Day 208: a new path found

Day 208:

The lava is glassed in and now sounds something like a massive swarm of bees bouncing against the inside of a glass beehive instead of like death incarnate bubbling.

So that’s an improvement.

The waterfall is also contained, although not to the same extreme because having the water loose is nice and cooling for the air, which we kind of need what with the giant glass lava river taking up most of the middle of the room.

Also, I appear to have found another chasm. I am sure you are shocked. This one looks like it heads east, toward the big mountain. I’m going to follow it.

Slowly, though. There’s still gold and emeralds just sticking out of the walls.

Day 207: still glassing up the lava river

Day 207:

Well more than half of the lava river is walled in and I should be able to get around it to reach the gold ore I can see sticking out of the wall behind it.

I should, but there’s a waterfall in the way.

See, I knocked a piece of rock out of the ceiling so that I could put down a piece of glass and lo and behold there was a waterfall behind it.

I couldn’t hear the waterfall over the loud popping sounds the lava makes when it spits (though I have to admit those are getting softer as I wall it in).

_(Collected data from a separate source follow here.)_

(** The loop of [splitMessagesForSummary] over the messages, with its
    three variables; the division of Go truncates toward zero.  The sum
    of the lengths of contents held in memory does not leave the range
    of an [int]. *)
Fixpoint splitLoop (targetTokens targetChars : Z) (messages : list Message)
         (chunks : list ChunkInfo) (currentChunk : list Message) (currentChars : Z)
  : list ChunkInfo :=
  match messages with
  | [] =>
      if (Z.of_nat (List.length currentChunk) >? 0)%Z
      then chunks ++ [mkChunkInfo currentChunk targetTokens (currentChars ÷ 4)]
      else chunks
  | msg :: rest =>
      let msgChars := len (Content msg) in
      if (msgChars >? targetChars ÷ 2)%Z
      then splitLoop targetTokens targetChars rest chunks currentChunk currentChars
      else if ((currentChars + msgChars >? targetChars)
               && (Z.of_nat (List.length currentChunk) >? 0))%bool%Z
      then splitLoop targetTokens targetChars rest
                     (chunks ++ [mkChunkInfo currentChunk targetTokens (currentChars ÷ 4)])
                     ([] ++ [msg]) (0 + msgChars)
      else splitLoop targetTokens targetChars rest chunks
                     (currentChunk ++ [msg]) (currentChars + msgChars)
  end.

(** An empty slice and a nil slice are both the empty list. *)
Definition splitMessagesForSummary (messages : list Message) (targetTokens : Z)
  : list ChunkInfo :=
  if (Z.of_nat (List.length messages) =? 0)%Z then []
  else
    let targetChars := wrap64 (targetTokens * 4) in
    splitLoop targetTokens targetChars messages [] [] 0.
(** * Electrum server interface: a shallow embedding of [electrum/interface.py]

    The development follows the layout of the Python module:
    - [Py]         : exceptions and the error monad of fallible code;
    - [Seq]        : Python slices, [rfind] and repetition on byte strings;
    - [Transport]  : [PaddedRSTransport] (padding of outgoing packets);
    - [Val]        : the values decoded from JSON, with binary64 floats;
    - [Util]       : the validation predicates imported from [electrum.util];
    - [Iface]      : [Interface] (response validation, typed requests, the
                     in-flight chunk markers, the binary search of the fork
                     point);
    - [Addr]       : [ServerAddr];
    - [Session]    : [NotificationSession] (the subscription registry).

    Code that awaits a reply is written in a state-and-exception monad over
    the interface object and the rest of the program; what happens during an
    [await] (the server's answer, the work of the other tasks) is a parameter
    of the development. *)

From Stdlib Require Import ZArith List String Ascii QArith Lia Bool.
From Stdlib Require Import Decimal DecimalString DecimalPos.
From Stdlib.Strings Require Import Byte.
From Stdlib.Floats Require Import SpecFloat.
From stdpp Require Import gmap strings list fin_maps.

Local Open Scope Z_scope.
Set Warnings "-register-all,-clear-no-such-hyp".

(* ===================================================================== *)
(** ** Exceptions and results *)
(* ===================================================================== *)

Module Py.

So now I have to finish walling in the lava *and then* wall in the waterfall so that I can get the gold.

Wish gold was useful or something here. I feel like an alternating-hot-sweaty-stinky-cold-shivering-wrinkly fool down in that pit.

Day 206: spit

Day 206:

Lava pools spit.

This is important to know, because humans are not made of glass and will burn up in the lava.

  • Fortunately, my armor is quite thick.
  • Unfortunately, it now has a hole three quarters of the way through it thanks to a flaming pyrotechnic rock.
  • Fortunately, I have enough iron to make an anvil to fix my armor.
  • Unfortunately, that’s a lot of work.
  • Fortunately I have a river of lava here to do the heating and reheating of the metal.
  • Unfortunately, the lava spits.

This planet shouldn’t be named Serendipity. It should be named Circular Argument.

Day 205: that’s a lot of glass

Day 205: I may have miscalculated how much glass is required to wall in a river of lava. Spent the day armpits-deep out in the bay harvesting all the sand I could.

Sand is heavy when wet and I am dog tired.

Also, the cave house stinks of coal fumes. What I’d give for a pocket-sized fusion reactor right now.

Day 204: Lava river

Day 204:

I’ve found a long snaking river of lava in a cave I was digging to get to the big mountain.

That’s the bad news.

The good news is that the lava here seems to be thicker than molasses (whatever that is) and — this is the weird part — yes weirder than usual — it doesn’t melt glass.

I have absolutely zero explanation of that and I’m hoping sometime in my lifetime whoever bails me off this rock will bring a physicist or maybe one of those material scientist types who could explain why the laws of thermodynamics aren’t applying here. I mean, the lava’s a hell of a lot hotter than the coal I’m burning to make the glass in the first place.

Anyway, this means I can, with enough glass, wall in the lava so it’s safe to travel around.